Cartesian Therapeutics (RNAC) Corporate presentation summary

Clinical pipeline and lead asset

• Lead asset Descartes-08 is an mRNA CAR T-cell therapy showing deep, durable responses in myasthenia gravis (MG) for 12 months after a single outpatient course, without lymphodepletion.

• Phase 3 AURORA trial in MG targets a $1B+ market, with expansion planned into myositis and pediatric autoimmune diseases.

• Phase 2 SLE trial showed strong efficacy, supporting broader applicability across autoimmune diseases.

• Descartes-08 is granted FDA orphan, RMAT, and RPDD designations for various indications.

• In-house US manufacturing supports commercial readiness and margin optimization.

Clinical efficacy and safety

• In MG, Descartes-08 achieved an average MG-ADL reduction of 5.5 points at Month 4, maintained through Month 12, with 83% maintaining meaningful response.

• Biologic-naïve MG patients saw even greater benefit, with 100% maintaining response at Month 12.

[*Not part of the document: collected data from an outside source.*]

Lemma run_inv os s : Forall Op.typed os -> session_inv s -> session_inv (fst (run os s)).
Proof.
  intros Hos. revert s. induction Hos as [|o os Ho _ IH]; intros s Hs; [done|]. simpl.
  pose proof (apply_inv o s Ho Hs). destruct (apply o s) as [s1 r]. simpl in *.
  specialize (IH s1 H). by destruct (run os s1).
Qed.

(** Every execution visits reachable states only. *)
Lemma run_reachable os s : Forall Op.typed os -> rtc step s (fst (run os s)).
Proof.
  intros Hos. revert s. induction Hos as [|o os Ho _ IH]; intros s; [constructor|]. simpl.
  pose proof (step_apply s o Ho) as Hst. destruct (apply o s) as [s1 r]. simpl in *.
  specialize (IH s1). destruct (run os s1). by eapply rtc_l.
Qed.

(** ** Retries *)
Definition is_retry (r : sresult Answer.t) : bool :=
  match r with
  | Ok (Answer.Decision (ReconnectDecision.RetryAfter _ _ _)) => true
  | _ => false
  end.

Definition retries (rs : list (sresult Answer.t)) : Z := zlen (filter (fun r => is_retry r = true) rs).

(** No [Establish] in between, and one policy throughout. *)
Definition outage_op (p : ReconnectPolicy.t) (o : Op.t) : Prop :=
  match o with
  | Op.Establish _ _ => False
  | Op.Schedule q => q = p
  | _ => True
  end.

Lemma retries_cons r rs : retries (r :: rs) = (if is_retry r then 1 else 0) + retries rs.
Proof.
  unfold retries. rewrite filter_cons. destruct (is_retry r); case_decide; try done; simpl; lia.
Qed.

(** A step of an outage grants at most one retry, and counts it. *)
Lemma outage_step p o s :
  session_inv s -> Op.typed o -> outage_op p o ->
  Session.reconnect_attempts (fst (apply o s)) =
    Session.reconnect_attempts s + (if is_retry (snd (apply o s)) then 1 else 0) /\
  (is_retry (snd (apply o s)) = true ->
     Session.reconnect_attempts s + 1 <= ReconnectPolicy.max_attempts p).
Proof.
  intros Hinv Ho Hp. destruct o as [|a c|n| |q| |]; simpl in *; unfold answer; cbn [fst snd].
  - destruct (start_spec s) as [->|[_ ->]]; simpl; (split; [lia|done]).
  - done.
  - pose proof (observe_spec s n Hinv Ho) as H. destruct (Session.observe_sequence s n) as [s' r'].
    destruct H as [[-> [[e ->]|(_ & h & _ & _ & ->)]]|(_ & -> & k & -> & _)]; simpl;
      (split; [lia|done]).
  - destruct (lost_spec s) as [->|[_ ->]]; simpl; (split; [lia|done]).
  - subst q. pose proof (schedule_spec s p) as H. destruct (Session.schedule_reconnect s p) as [s' r'].
    destruct H as [(-> & e & ->)|[(_ & -> & ->)|(_ & _ & Hm & -> & d & _ & ->)]]; simpl;
      (split; [lia|done]).
  - destruct (begin_spec s) as [->|[_ ->]]; simpl; (split; [lia|done]).
  - simpl. split; [lia|done].
Qed.

Lemma outage_run p os s :
  session_inv s -> Forall Op.typed os -> Forall (outage_op p) os ->
  Session.reconnect_attempts (fst (run os s)) =
    Session.reconnect_attempts s + retries (snd (run os s)) /\
  (0 < retries (snd (run os s)) ->
     Session.reconnect_attempts s + retries (snd (run os s)) <= ReconnectPolicy.max_attempts p).
Proof.
  revert s. induction os as [|o os IH]; intros s Hinv Ht Ho; simpl.
  { unfold retries. simpl. lia. }
  apply Forall_cons in Ht as [Ht1 Ht], Ho as [Ho1 Ho].
  pose proof (outage_step p o s Hinv Ht1 Ho1) as [Heq Hle].
  pose proof (apply_inv o s Ht1 Hinv) as Hinv1.
  destruct (apply o s) as [s1 r]. cbn [fst snd] in *.
  destruct (IH s1 Hinv1 Ht Ho) as [IH1 IH2].
  destruct (run os s1) as [s2 rs]. cbn [fst snd] in *. rewrite retries_cons.
  assert (0 <= retries rs) by (unfold retries; lia).
  destruct (is_retry r); [specialize (Hle eq_refl)|]; lia.
Qed.

(** ** The receive cursor *)
Definition restarts (o : Op.t) : bool :=
  match o with
  | Op.Establish _ StreamContinuity.Restart => true
  | _ => false
  end.

(** The sequences an execution accepted, in order. *)
Fixpoint accepted (os : list Op.t) (rs : list (sresult Answer.t)) : list Z :=
  match os, rs with
  | Op.Observe n :: os, Ok (Answer.Sequence (SequenceDisposition.Accepted _)) :: rs =>
      n :: accepted os rs
  | _ :: os, _ :: rs => accepted os rs
  | _, _ => []
  end.

(** The sequences reported missing before each accepted one. *)
Fixpoint skipped (rs : list (sresult Answer.t)) : Z :=
  match rs with
  | Ok (Answer.Sequence (SequenceDisposition.Accepted k)) :: rs => k + skipped rs
  | _ :: rs => skipped rs
  | [] => 0
  end.

(** A step that does not restart the stream either accepts a sequence above
    the cursor and moves it there, or leaves the cursor alone. *)
Lemma cursor_step o s h :
  session_inv s -> Op.typed o -> restarts o = false -> Session.highest_sequence s = Some h ->
  (exists n, o = Op.Observe n /\ h < n /\ snd (apply o s) =
     Ok (Answer.Sequence (SequenceDisposition.Accepted (n - h - 1))) /\
     Session.highest_sequence (fst (apply o s)) = Some n) \/
  (Session.highest_sequence (fst (apply o s)) = Some h /\
   forall k, snd (apply o s) <> Ok (Answer.Sequence (SequenceDisposition.Accepted k))).
Proof.
  intros Hinv Ho Hr Hh. destruct o as [|a c|n| |p| |]; simpl in *; unfold answer; cbn [fst snd].
  - destruct (start_spec s) as [->|[_ ->]]; by right.
  - pose proof (establish_spec s a c) as H. destruct (Session.establish s a c) as [s' r'].
    destruct c; [done|]. by destruct H as [(-> & e & ->)|(-> & _ & _ & _ & ->)]; right.
  - pose proof (observe_spec s n Hinv Ho) as H. destruct (Session.observe_sequence s n) as [s' r'].
    rewrite Hh in H.
    destruct H as [[-> [[e ->]|(_ & h' & _ & _ & ->)]]|(_ & -> & k & -> & Hlt & ->)].
    + by right.
    + right. split; [done|]. intros k. simpl. by case_match.
    + left. by exists n.
  - destruct (lost_spec s) as [->|[_ ->]]; by right.
  - pose proof (schedule_spec s p) as H. destruct (Session.schedule_reconnect s p) as [s' r'].
    by destruct H as [(-> & e & ->)|[(_ & -> & ->)|(_ & _ & _ & -> & d & _ & ->)]]; right.
  - destruct (begin_spec s) as [->|[_ ->]]; by right.
  - by right.
Qed.

Lemma skipped_cons_other r rs :
  (forall k, r <> Ok (Answer.Sequence (SequenceDisposition.Accepted k))) ->
  skipped (r :: rs) = skipped rs.
Proof. intros H. simpl. repeat case_match; try done. subst. by destruct (H skipped0). Qed.

Lemma accepted_cons_other o os r rs :
  (forall k, r <> Ok (Answer.Sequence (SequenceDisposition.Accepted k))) ->
  accepted (o :: os) (r :: rs) = accepted os rs.
Proof. intros H. simpl. repeat case_match; try done. subst. by destruct (H skipped0). Qed.

(** The cursor accounts for every sequence number: each is accepted or
    reported skipped, once, and what is accepted increases. *)
Lemma cursor_run os s h :
  session_inv s -> Forall Op.typed os -> forallb (fun o => negb (restarts o)) os = true ->
  Session.highest_sequence s = Some h ->
  let rs := snd (run os s) in
  Session.highest_sequence (fst (run os s)) = Some (h + zlen (accepted os rs) + skipped rs) /\
  StronglySorted Z.lt (h :: accepted os rs) /\ 0 <= skipped rs.
Proof.
  revert s h. induction os as [|o os IH]; intros s h Hinv Ht Hr Hh.
  { simpl. rewrite Hh, !Z.add_0_r. split; [done|]. split; [by repeat constructor|lia]. }
  cbn [run]. apply Forall_cons in Ht as [Ht1 Ht]. simpl in Hr. apply andb_true_iff in Hr as [Hr1 Hr].
  apply negb_true_iff in Hr1.
  pose proof (cursor_step o s h Hinv Ht1 Hr1 Hh) as Hstep.
  pose proof (apply_inv o s Ht1 Hinv) as Hinv1.
  destruct (apply o s) as [s1 r]. cbn [fst snd] in *.
  destruct Hstep as [(n & -> & Hlt & -> & Hh1)|[Hh1 Hother]].
  - specialize (IH s1 n Hinv1 Ht Hr Hh1). cbv zeta in IH.
    destruct (run os s1) as [s2 rs]. cbn [fst snd] in *. destruct IH as (IH1 & IH2 & IH3).
    rewrite IH1. cbn [accepted skipped length]. split; [f_equal; lia|].
    split; [|lia]. constructor; [done|]. constructor; [done|].
    apply StronglySorted_inv in IH2 as [_ IH2]. eapply Forall_impl; [exact IH2|]. simpl. lia.
  - specialize (IH s1 h Hinv1 Ht Hr Hh1). cbv zeta in IH.
    destruct (run os s1) as [s2 rs]. cbn [fst snd] in *.
    cbv zeta. by rewrite skipped_cons_other, accepted_cons_other.
Qed.
(* ===== verification/MediaScheduler.v ===== *)
(** * Frame pacing and the latest-frame scheduler

    Models [crates/ladoflow-media/src/scheduler.rs]: the absolute-deadline
    pacer, the one-frame byte-capped queue that feeds it, and the diagnostic
    counters of both. *)
From stdpp Require Import sorting.
From S2P Require Export MediaMetadata.
Local Open Scope string_scope.
Local Open Scope list_scope.
Local Open Scope Z_scope.

Module PacingTick.
Record t : Type := mk {
  index : Z;
  deadline : Z;
  skipped : Z;
}.
End PacingTick.

Module PaceDecision.
Inductive t : Type :=
| Due (tick : PacingTick.t)
| WaitUntil (deadline : Z)
| Exhausted.
End PaceDecision.

Module FramePacer.
Record t : Type := mk {
  frame_rate : FrameRate.t;
  origin : Z;
  next_tick : option Z;
}.

Definition new (frame_rate : FrameRate.t) (origin : Z) : t := mk frame_rate origin (Some 0).

Definition deadline (self : t) (tick : Z) : panics_or Z :=
  let! ts := FrameRate.timestamp (frame_rate self) tick in
  Ok (Duration.saturating_add (origin self) ts).

Definition next_deadline (self : t) : panics_or (option Z) :=
  match next_tick self with
  | None => Ok None
  | Some tick => let! d := deadline self tick in Ok (Some d)
  end.

Definition poll (self : t) (now : Z) : t * panics_or PaceDecision.t :=
  match next_tick self with
  | None => (self, Ok PaceDecision.Exhausted)
  | Some next_tick =>
    let? next_deadline := deadline self next_tick keeping self in
    if now <? next_deadline then (self, Ok (PaceDecision.WaitUntil next_deadline)) else
    let elapsed := Duration.saturating_sub now (origin self) in
    let? at_or_before := FrameRate.frame_at_or_before (frame_rate self) elapsed keeping self in
    let due_tick := Z.max at_or_before next_tick in
    let? due_deadline := deadline self due_tick keeping self in
    let? skipped := chk 64 (due_tick - next_tick) keeping self in
    (mk (frame_rate self) (origin self) (checked 64 (due_tick + 1)),
     Ok (PaceDecision.Due (PacingTick.mk due_tick due_deadline skipped)))
  end.

Record wf (p : t) : Prop := {
  wf_rate : FrameRate.wf (frame_rate p);
  wf_origin : Duration.valid (origin p);
  wf_next : forall n, next_tick p = Some n -> in_u 64 n;
}.
End FramePacer.

Module SchedulerConfigError.
Inductive t : Type :=
| ZeroFrameByteLimit.
Definition to_string (e : t) : string :=
  match e with
  | ZeroFrameByteLimit => "scheduler frame-byte limit must be non-zero"
  end.
End SchedulerConfigError.

Module SchedulerConfig.
Record t : Type := mk {
  frame_rate : FrameRate.t;
  max_frame_age : Z;
  max_frame_bytes : Z;
}.

Definition new (frame_rate : FrameRate.t) (max_frame_age max_frame_bytes : Z)
  : outcome SchedulerConfigError.t t :=
  if max_frame_bytes =? 0 then Err SchedulerConfigError.ZeroFrameByteLimit
  else Ok (mk frame_rate max_frame_age max_frame_bytes).
End SchedulerConfig.
(* ===== verification/TransportLoopback.v ===== *)
(** * The bounded in-memory link

    Models [crates/ladoflow-transport/src/loopback.rs]: byte- and
    packet-bounded queues with supersession, two directions of two lanes, and
    the link both endpoints share. An endpoint's value is the shared link under
    its mutex together with its side, so every method is one atomic step on the
    link. *)
From S2P Require Export TransportPacket.
Local Open Scope string_scope.
Local Open Scope list_scope.
Local Open Scope Z_scope.

Definition valid_limits (max_packets max_queued_bytes max_packet_bytes : Z)
  : outcome Empty_set QueueLimits.t :=
  match QueueLimits.new max_packets max_queued_bytes max_packet_bytes with
  | Ok limits => Ok limits
  | _ => Fault Panicked
  end.

Module LoopbackConfig.
Record t : Type := new {
  control : QueueLimits.t;
  media : QueueLimits.t;
}.

Definition default_config : outcome Empty_set t :=
  let! control := valid_limits 64 (4 * 1024 * 1024) (64 * 1024) in
  let! media := valid_limits 3 (32 * 1024 * 1024) (16 * 1024 * 1024) in
  Ok (new control media).

Definition wf (c : t) : Prop := QueueLimits.wf (control c) /\ QueueLimits.wf (media c).
End LoopbackConfig.

Module BoundedQueue.
Record t : Type := mk {
  limits : QueueLimits.t;
  packets : list Packet.t;
  queued_bytes : Z;
}.

Definition new (limits : QueueLimits.t) : t := mk limits [] 0.
Definition depth (self : t) : QueueDepth.t :=
  QueueDepth.new (zlen (packets self)) (queued_bytes self).

(** The loop of [superseded_by]. *)
Fixpoint superseded_loop (key : SupersessionKey.t) (packets bytes : Z) (l : list Packet.t)
  : QueueDepth.t :=
  match l with
  | [] => QueueDepth.new packets bytes
  | queued :: l =>
    if bool_decide (Packet.supersession_key queued = Some key)
    then superseded_loop key (saturating_add usize_bits packets 1)
           (saturating_add usize_bits bytes (Packet.len queued)) l
    else superseded_loop key packets bytes l
  end.
(* ===== verification/TransportPairing.v ===== *)
(** * The USB-tether pairing handshake

    Models the record layer and the two roles of the pairing preface of
    [crates/ladoflow-transport/src/pairing.rs] over a small state monad on the
    socket. HMAC-SHA-256 is a parameter: the code only relies on its being a
    function of key and message with 32-byte tags that [verify_slice] compares. *)
From stdpp Require Import pretty relations.
From S2P Require Export TransportToken.
Local Open Scope string_scope.
Local Open Scope list_scope.
Local Open Scope Z_scope.

Definition TETHER_PAIRING_VERSION : Z := 1.
Definition TETHER_PAIRING_RECORD_LEN : Z := 56.
Definition PAIRING_MAGIC : list byte := str "LDFP".
Definition PAIRING_NONCE_LEN : Z := 16.
Definition PAIRING_TAG_LEN : Z := 32.
Definition PAIRING_CONTEXT : list byte := str "LadoFlow USB tether pairing v1" ++ [x00].

Definition zeros (n : Z) : list byte := repeat x00 (Z.to_nat n).

Module TetherPairingError.
Inductive t : Type :=
| ZeroTimeout
| Random (detail : string)
| Io (error : string)
| BadMagic
| UnsupportedVersion (version : Z)
| UnexpectedKind (expected actual : Z)
| NonCanonicalRecord
| AuthenticationFailed.
#[global] Instance t_eq_dec : EqDecision t.
Proof. solve_decision. Defined.

Definition to_string (e : t) : string :=
  match e with
  | ZeroTimeout => "tether pairing timeout must be nonzero"
  | Random detail => "secure pairing randomness failed: " +:+ detail
  | Io error => "tether pairing I/O failed: " +:+ error
  | BadMagic => "peer sent invalid tether pairing magic"
  | UnsupportedVersion version =>
      "peer uses unsupported tether pairing version " +:+ pretty version
  | UnexpectedKind expected actual =>
      "peer sent tether pairing record kind " +:+ pretty actual +:+ ", expected " +:+ pretty expected
  | NonCanonicalRecord => "peer sent a non-canonical tether pairing record"
  | AuthenticationFailed => "tether pairing authentication failed"
  end.
End TetherPairingError.

Module PairingRecordKind.
Inductive t : Type :=
| HostHello
| DisplayHello
| HostFinished
| DisplayFinished.
#[global] Instance t_eq_dec : EqDecision t.
Proof. solve_decision. Defined.

Definition value (k : t) : Z :=
  match k with
  | HostHello => 1
  | DisplayHello => 2
  | HostFinished => 3
  | DisplayFinished => 4
  end.
End PairingRecordKind.

Module PairingRecord.
Record t : Type := mk {
  kind : Z;
  nonce : list byte;
  tag : list byte;
}.
#[global] Instance t_eq_dec : EqDecision t.
Proof. solve_decision. Defined.

(** The field types: a byte and two arrays. *)
Record wf (r : t) : Prop := {
  wf_kind : in_u 8 (kind r);
  wf_nonce : zlen (nonce r) = PAIRING_NONCE_LEN;
  wf_tag : zlen (tag r) = PAIRING_TAG_LEN;
}.
End PairingRecord.

Definition encode_record (record : PairingRecord.t) : list byte :=
  PAIRING_MAGIC ++ be_bytes 2 TETHER_PAIRING_VERSION ++ [byte_of_Z (PairingRecord.kind record)] ++
  [x00] ++ PairingRecord.nonce record ++ PairingRecord.tag record.

Definition decode_record (bytes : list byte) : outcome TetherPairingError.t PairingRecord.t :=
  let! magic := slice bytes 0 4 in
  if bool_decide (magic <> PAIRING_MAGIC) then Err TetherPairingError.BadMagic else
  let! version := read_u16 bytes 4 in
  if negb (version =? TETHER_PAIRING_VERSION)
  then Err (TetherPairingError.UnsupportedVersion version) else
  let! reserved := index bytes 7 in
  if bool_decide (reserved <> x00) then Err TetherPairingError.NonCanonicalRecord else
  let! nonce := slice bytes 8 24 in
  let! tag := slice_from bytes 24 in
  let! kind := index bytes 6 in
  Ok (PairingRecord.mk (byte_to_Z kind) nonce tag).

(** ** The socket *)

(** [incoming] is what the peer sends; [answers] the results of the next system
    calls, [None] for success (a call beyond the list succeeds); [starved] the
    error of a read that the peer's bytes do not fill. *)
Module Stream.
Record t : Type := mk {
  incoming : list byte;
  answers : list (option string);
  starved : string;
  sent : list byte;
  read_timeout : option Z;
  write_timeout : option Z;
}.
Definition set_incoming (s : t) (l : list byte) : t :=
  mk l (answers s) (starved s) (sent s) (read_timeout s) (write_timeout s).
Definition set_answers (s : t) (l : list (option string)) : t :=
  mk (incoming s) l (starved s) (sent s) (read_timeout s) (write_timeout s).
Definition push_sent (s : t) (l : list byte) : t :=
  mk (incoming s) (answers s) (starved s) (sent s ++ l) (read_timeout s) (write_timeout s).
Definition with_read_timeout (s : t) (d : option Z) : t :=
  mk (incoming s) (answers s) (starved s) (sent s) d (write_timeout s).
Definition with_write_timeout (s : t) (d : option Z) : t :=
  mk (incoming s) (answers s) (starved s) (sent s) (read_timeout s) d.
End Stream.

(** ** A monad of socket programs *)
Definition pairing (A : Type) : Type := Stream.t -> Stream.t * outcome TetherPairingError.t A.

Definition pret {A} (m : outcome TetherPairingError.t A) : pairing A := fun s => (s, m).

Definition pbind {A B} (m : pairing A) (k : A -> pairing B) : pairing B := fun s =>
  let (s, r) := m s in
  match r with
  | Ok a => k a s
  | Err e => (s, Err e)
  | Fault f => (s, Fault f)
  end.

Declare Scope pairing_scope.
Delimit Scope pairing_scope with pairing.
Notation "'let*' x ':=' m 'in' k" := (pbind m (fun x => k))
  (at level 10, x pattern, m at level 100, k at level 200,
   format "'[v' 'let*'  x  ':='  m  'in' '/' k ']'") : pairing_scope.
#[local] Open Scope pairing_scope.

(** A system call that changes the stream by [f] when it succeeds. *)
Definition syscall (f : Stream.t -> Stream.t) : pairing unit := fun s =>
  match Stream.answers s with
  | Some error :: rest => (Stream.set_answers s rest, Err (TetherPairingError.Io error))
  | None :: rest => (f (Stream.set_answers s rest), Ok tt)
  | [] => (f s, Ok tt)
  end.

Definition set_read_timeout (d : option Z) : pairing unit :=
  syscall (fun s => Stream.with_read_timeout s d).
Definition set_write_timeout (d : option Z) : pairing unit :=
  syscall (fun s => Stream.with_write_timeout s d).
Definition write_all (bytes : list byte) : pairing unit := syscall (fun s => Stream.push_sent s bytes).
Definition read_exact (n : Z) : pairing (list byte) :=
  let* _ := syscall id in
  fun s =>
    if zlen (Stream.incoming s) <? n
    then (Stream.set_incoming s [], Err (TetherPairingError.Io (Stream.starved s)))
    else (Stream.set_incoming s (drop (Z.to_nat n) (Stream.incoming s)),
          Ok (take (Z.to_nat n) (Stream.incoming s))).

Definition write_record (record : PairingRecord.t) : pairing unit := write_all (encode_record record).
Definition read_record : pairing PairingRecord.t :=
  let* bytes := read_exact TETHER_PAIRING_RECORD_LEN in pret (decode_record bytes).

• Safety profile supports outpatient use, with most adverse events mild and resolving within 24 hours; no AEs after Month 3 and no increased infections.

• Retreatment in MG led to sustained or deepened responses up to 2 years.

• SLE trial showed 100% LLDAS response at Month 3, with no serious adverse events.

Market opportunity and differentiation

• MG market estimated at 106,000 US patients, with Descartes-08 positioned as a disease-modifying, single-course therapy versus chronic biologics.

• Myositis expansion targets 80,000 US patients, with 60% eligible for third-line+ treatment, representing a multi-billion-dollar opportunity.

• Descartes-08 offers outpatient administration, no lymphodepletion, and redosing flexibility, differentiating it from existing therapies.